RandomCasualty2 wrote:
Same thing with flesh to salt. If salt isn't worth dick, then nobody cares if you can churn it out. That's just the way economies work.
Perfect economies work that way. Real economies don't because people will sell at the prices that maximize profits and manipulate the market.
It works like this: you undercut the people that produce salt by mining it or getting it from sea water, driving them out of business. Then as the sole producer of it, you raise prices again and any time someone tries to compete you drive them out of business again until no one is willing to compete with you.
This doesn't even take into account the fact that as a mid-level wizard you can control men's minds, send demon assassins, or set their entire village on fire and control the market that way.
This doesn't even take into account the fact that of the hundred or so guys on the planet who can use the spell, you don't even
have to compete with each other. The guy that runs the salt scheme doesn't have to talk to the guy running the demon brothel or the guy using Fabricate to turn raw goods into masterwork items or the guy using teleport to sell spices from one side of the world for gems on the other side or the guy that sells ivory from fiendish elephants he called up. Literally any powerful magician can carve out a niche for himself for infinite wealth and the only limit to the schemes
is the number of powerful magicians in the world.
And I'm all with the guys that say "it's a game, and you have to ignore some things." Sure, I agree with that in the sense that I think monetary wealth should just be moot after a certain level. The instant I get an army of fanatically loyal tiny men (Leadership feat, charm, whatever), we can just assume they can get me as much wealth as I need to buy things that can be bought with wealth and for the things I need to fight for we have adventures. I actually feel more like a hero when I don't have to worry about how I am going to drag a giant obsidian statue of a frog out of a underground and underwater temple so that I can sell it to buy a magic sword.
RandomCasualty2 wrote:
As far as why peasants can sell supercurrency, mostly it'd just be selling it to good aligned characters, who give them money as a sense of fairness, also since the money is not as valuable as the supercurrency anyway.
Adventurers are doing peasants a favor by taking any planar currency in the same way adults might take live hand grenades away from small children. The Deceptecon and energon metaphor is apt because while there are adventurers who might take vengeance for any killed peasants, those peasants are a still dead.
Heck, even the Mona Lisa metaphor works. If I work at a bar and someone tries to buy a drink with it, I'd know that either it's:
a.) Stolen, and I'll get in trouble with the authorities for owning it.
b.) Stolen, and the criminals who stole it will probably kill me to get it back or hide their traces.
c.) A fake AND the consequences of option A or B will happen.
DnD does not support capitalism in any fashion, and neither does the feudal governments of most DnD settings. Heck, the 21st century does not support capitalism very well considering only a small proportion of the world's people use it as a means of exchange.

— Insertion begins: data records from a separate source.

Lemma dlseg_app h k p xs ys n :
  dlseg h k p (xs ++ ys) n <->
  dlseg h k p xs (hd_or n ys) /\ dlseg h k (last_or p xs) ys n.
Proof.
  revert p. induction xs as [|x xs IH]; intros p; simpl; [tauto|].
  rewrite IH, hd_or_app, last_or_cons. tauto.
Qed.

Lemma dlseg_frame h h' k p xs n :
  (forall x, x ∈ xs -> link_at h' k x = link_at h k x) ->
  dlseg h k p xs n -> dlseg h' k p xs n.
Proof.
  revert p. induction xs as [|x xs IH]; intros p E; simpl; [done|].
  intros [Hx Hxs]. split; [by rewrite E by set_solver|].
  apply IH; [|done]. intros. apply E. set_solver.
Qed.

Lemma dlseg_alloc h k p xs n x : dlseg h k p xs n -> x ∈ xs -> is_Some (link_at h k x).
Proof.
  revert p. induction xs as [|y xs IH]; intros p; simpl; [set_solver|].
  intros [Hy Hxs] [->|Hin]%elem_of_cons; [eauto|by eapply IH].
Qed.

(** [is_dll h d xs]: the manager [d] represents [xs]. *)
Record is_dll (h : Heap) (d : DLManager) (xs : list positive) : Prop := {
  dll_nodup : NoDup xs;
  dll_linker : 0 <= mLinkerInUse d;
  dll_head : mHead d = head xs;
  dll_tail : mTail d = last xs;
  dll_links : dlseg h (Z.to_nat (mLinkerInUse d)) None xs None;
  dll_size : mSize d = Z.of_nat (length xs)
}.

(** A node that may be inserted: allocated at the manager's linker, not in the list. *)
Definition insertable (h : Heap) (d : DLManager) (xs : list positive) (x : positive) : Prop :=
  is_Some (link_at h (Z.to_nat (mLinkerInUse d)) x) /\ x ∉ xs.

Lemma is_dll_init linker h : 0 <= linker -> is_dll h (DLManager_init linker) [].
Proof. intros. split; try done. constructor. Qed.

Lemma is_dll_fuel h d xs : is_dll h d xs -> (length xs <= size h)%nat.
Proof.
  intros Hd. rewrite <- size_dom. rewrite <- (size_list_to_set (C := gset positive) xs) by apply Hd.
  apply subseteq_size. intros x Hx%elem_of_list_to_set. apply elem_of_dom.
  destruct (dlseg_alloc _ _ _ _ _ x (dll_links _ _ _ Hd) Hx) as [l Hl].
  unfold link_at in Hl. destruct (h !! x); [eauto|done].
Qed.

Property rights are a interesting thing in that they only exist between people of equal power and they only belong to those people capable of enforcing them. In modern black market economies, for example, getting ripped off or killed for your stuff is totally common because parties involved don't have equal power. (See any drug cartel ever for a model.)
And in a world with adventurers and heroes, no one is going to run around risking their lives and their souls for mere property rights when keeping demons from overrunning civilization is a full-time job. I mean, did Frodo return Sauron's stolen property to him or did he keep it, use it, and then chuck it into a volcano because it was safer that way?